Gemacht: kürzere und längere Spaziergänge um Strömsholm mit dem Bruder. Wir waren auch wieder Einkaufen in der nächstgelegenen Großstadt Västeras und mit Petra auch wieder im Pferdestall, Besuch des Gräberfeldes Anundshög, Spaziergang mit Kaffeetrinken in Västeras, Kurzbesuch eines Parks in Hallstahammar, Besuch des Cafés an der Reitschule in Strömsholm, Mau Mau und Memory gespielt.

Gemerkt: ziemlich oft kalte Füße gehabt, obwohl ich mich an unangenehmere Situationen in meiner Kindheit erinnere. Schuhwerk und Socken reichten qualitativ einfach nicht aus. Wenn man wirklich wandert, auch durch den Schnee ist das kein Problem, bei längeren Stehphasen, etwa im Pferdestall aber schon.
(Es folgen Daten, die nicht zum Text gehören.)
(** ** Connections (package gorilla/websocket) *)

Record wsError := mkWsError { wsError_Code : string; wsError_Message : string }.

(** [wsResponse]: a decoded inbound frame.  [Result] is the raw JSON text. *)
Record wsResponse := mkWsResponse {
  ID : Z;
  Type_ : string;
  Success : bool;
  Result : string;
  Error : option wsError;
  HAVersion : string;
  Message : string
}.

Inductive readResult :=
| Frame (r : wsResponse)     (* the peer sends a frame that decodes to r *)
| ReadError (e : error).     (* the read or the decoding fails *)

Record Conn := mkConn {
  inbox : list readResult;              (* what the next reads will see *)
  wscript : list (option error);        (* how the next writes will end *)
  outbox : list (gmap string json);     (* the objects written so far *)
  closed : bool
}.

Definition errClosed : error := ErrorString "use of closed network connection".
Definition errEOF : error := ErrorString "unexpected EOF".

(** [conn.ReadJSON(&v)] *)
Definition ReadJSON (c : Conn) : result wsResponse * Conn :=
  if closed c then (Err errClosed, c) else
  match inbox c with
  | [] => (Err errEOF, c)
  | Frame r :: rest => (Ok r, mkConn rest (wscript c) (outbox c) (closed c))
  | ReadError e :: rest => (Err e, mkConn rest (wscript c) (outbox c) (closed c))
  end.

(** [conn.WriteJSON(v)] for an object [v]. *)
Definition WriteJSON (v : gmap string json) (c : Conn) : option error * Conn :=
  if closed c then (Some errClosed, c) else
  match wscript c with
  | Some e :: rest => (Some e, mkConn (inbox c) rest (outbox c) (closed c))
  | None :: rest => (None, mkConn (inbox c) rest (outbox c ++ [v]) (closed c))
  | [] => (None, mkConn (inbox c) [] (outbox c ++ [v]) (closed c))
  end.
Gesehen: Pferde, Vögel, Fluss, Kanal, angestauten See, vermoosten Wald mit vielen größeren Steinen, uralte Eichen, ein wenig Feuerwerk. In der Nacht zu Neujahr fiel Schnee, etwa 5 cm, der sich dann im Laufe der Tage auf 20-25 cm erhöhte.
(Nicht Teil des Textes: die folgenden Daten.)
Lemma framed_digests_are_distinct_witness :
  let a := [Scenario.labelled ["a, b"]; Scenario.plain 8 "Eighth" "carol" "z"] in
  let b := [Scenario.labelled ["a"; "b"]; Scenario.plain 8 "Eighth" "carol" "z"] in
  a <> b
  /\ get_pulls_summary_as_string a = get_pulls_summary_as_string b
  /\ Rescan.key_of <$> a = Rescan.key_of <$> b.
Proof.
  cbn zeta. split_and!.
  - intros Heq. apply (f_equal (fun l => labels <$> l)) in Heq. discriminate Heq.
  - vm_compute. reflexivity.
  - apply (framed_digests_are_distinct
             [Scenario.labelled ["a, b"]; Scenario.plain 8 "Eighth" "carol" "z"]
             [Scenario.labelled ["a"; "b"]; Scenario.plain 8 "Eighth" "carol" "z"]).
    + vm_compute. reflexivity.
    + vm_compute. reflexivity.
    + vm_compute. reflexivity.
Defined.

(** ** Timestamps *)

Lemma replace_zulu_other (new : string) (c : ascii) (s : string) :
  Ascii.eqb c "Z" = false ->
  Py.replace "Z" new (String c s) = String c (Py.replace "Z" new s).
Proof.
  intros Hc. unfold Py.replace. cbn [Py.replace_from Py.startswith].
  by rewrite Ascii.eqb_sym, Hc.
Qed.

Lemma replace_zulu_letter (new s : string) :
  Py.replace "Z" new (String "Z" s) = new +:+ Py.replace "Z" new s.
Proof. reflexivity. Qed.

Lemma replace_zulu_free (new s : string) :
  no_zulu s = true -> Py.replace "Z" new s = s.
Proof.
  unfold no_zulu. induction s as [|c s IH]; [done|]. cbn [Text.all_chars].
  intros [Hc Hs]%andb_prop. apply negb_true_iff in Hc.
  by rewrite replace_zulu_other, IH.
Qed.

Lemma replace_zulu_app (new a b : string) :
  Py.replace "Z" new (a +:+ b) = Py.replace "Z" new a +:+ Py.replace "Z" new b.
Proof.
  induction a as [|c a IH]; [done|]. rewrite append_cons.
  destruct (Ascii.eqb c "Z") eqn:Hc.
  - apply Ascii.eqb_eq in Hc as ->.
    by rewrite !replace_zulu_letter, IH, append_assoc.
  - by rewrite !replace_zulu_other, IH by done.
Qed.

(** X12.  A creation time written with the suffix [Z] is read as the
    same text with the offset [+00:00], that is as UTC, and a text
    without the letter [Z] is read as it is. *)
Theorem zulu_timestamp_is_utc :
  forall (fromisoformat : string -> option Z) (s : string),
    no_zulu s = true ->
    created_time fromisoformat (s +:+ "Z") = fromisoformat (s +:+ "+00:00")
    /\ created_time fromisoformat s = fromisoformat s.
Proof.
  intros parse s Hs. unfold created_time.
  rewrite replace_zulu_app, !(replace_zulu_free _ s) by done.
  by change (Py.replace "Z" "+00:00" "Z") with "+00:00".
Qed.

Lemma zulu_timestamp_is_utc_witness :
  created_time Clock.fromisoformat ("2026-11-03T10:00:00" +:+ "Z")
  = Clock.fromisoformat ("2026-11-03T10:00:00" +:+ "+00:00")
  /\ created_time Clock.fromisoformat "2026-11-03T10:00:00"
     = Clock.fromisoformat "2026-11-03T10:00:00".
Proof.
  apply (zulu_timestamp_is_utc Clock.fromisoformat "2026-11-03T10:00:00").
  reflexivity.
Defined.

Lemma startswith_text_drop (p s : string) :
  Py.startswith p s = true -> s = p +:+ text_drop (String.length p) s.
Proof.
  revert s. induction p as [|a p IH]; intros s; [done|].
  destruct s as [|b s]; [done|]. cbn [Py.startswith String.length text_drop].
  destruct (Ascii.eqb_spec a b) as [->|]; [|done].
  intros Hp. rewrite append_cons. f_equal. by apply IH.
Qed.

(** Putting [+00:00] back for [Z] undoes putting [Z] for [+00:00], on a
    text without the letter [Z]. *)
Lemma replace_zulu_undoes (s : string) :
  no_zulu s = true ->
  forall k, Py.replace "Z" "+00:00" (Py.replace_from k "+00:00" "Z" s) = text_drop k s.
Proof.
  unfold no_zulu. induction s as [|c s IH]; intros Hs k; [by destruct k|].
  cbn [Text.all_chars] in Hs. apply andb_prop in Hs as [Hc Hs].
  apply negb_true_iff in Hc.
  destruct k as [|k]; cbn [Py.replace_from text_drop]; [|by apply IH].
  destruct (Py.startswith "+00:00" (String c s)) eqn:Hstart.
  - change ("Z" +:+ ?x) with (String "Z" x).
    rewrite replace_zulu_letter. cbn [String.length Nat.sub].
    rewrite IH by done. symmetry.
    exact (startswith_text_drop "+00:00" (String c s) Hstart).
  - by rewrite replace_zulu_other, (IH Hs 0%nat).
Qed.

(** X14.  The instant [since] as the progress lines print it (with
    [Z] for the offset) is read back, the way creation times are read,
    as [since] itself, and a pull request created at that very instant
    is in the window: the bound is inclusive. *)
Theorem since_reads_back :
  forall (fromisoformat : string -> option Z) (isoformat : Z -> string)
         (since_time : Z),
    no_zulu (isoformat since_time) = true ->
    fromisoformat (isoformat since_time) = Some since_time ->
    created_time fromisoformat (since_iso isoformat since_time) = Some since_time
    /\ in_window fromisoformat since_time (since_iso isoformat since_time) = true.
Proof.
  intros parse iso since Hfree Hback.
  assert (created_time parse (since_iso iso since) = Some since) as Hread.
  { unfold created_time, since_iso, Py.replace at 2.
    by rewrite replace_zulu_undoes. }
  split; [done|]. unfold in_window. rewrite Hread. apply Z.leb_refl.
Qed.

Lemma since_reads_back_witness :
  created_time Clock.fromisoformat
    (since_iso Clock.isoformat (Scenario.now - Py.timedelta_weeks 1))
  = Some (Scenario.now - Py.timedelta_weeks 1)
  /\ in_window Clock.fromisoformat (Scenario.now - Py.timedelta_weeks 1)
       (since_iso Clock.isoformat (Scenario.now - Py.timedelta_weeks 1)) = true.
Proof.
  apply (since_reads_back Clock.fromisoformat Clock.isoformat
           (Scenario.now - Py.timedelta_weeks 1)).
  - vm_compute. reflexivity.
  - vm_compute. reflexivity.
Defined.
>Strömsholm - Schnee an der Reitschule<

Gelesen: in Kazuo Ishiguro's Roman "Der begrabene Riese". 

Gegessen: mein Bruder kocht; zu Sylvester gab's Schweinemedaillons mit Sauerkraut und Kartoffeln.

Getrunken: Kaffee, Cappuccino, Säfte, Gewürz-Chai, Glühwein, Vodka, Rum, Bier.

Gehört: nichts Besonderes, der Schnee dämpft die Geräusche.

Gegangen: durchschnittlich 7.000 Schritte/Tag (3.900 – 11.300). Die letzten Tage waren mit -3/-4 Grad zu kalt, als dass ich noch Lust gehabt hätte, meine 6.000 Schritte zu erreichen.

Gekauft: Zugticket "Eskilstuna - Stockholm-Airport", etwa 40 €. 

Gefühlt: ganz gut. Es sind schläfrig-gemütliche Tage, an denen es um 15:00 zu dämmern beginnt.

Fazit: gemütliche Woche (im Haus), draußen aber mitunter ungemütlich kalt und windig.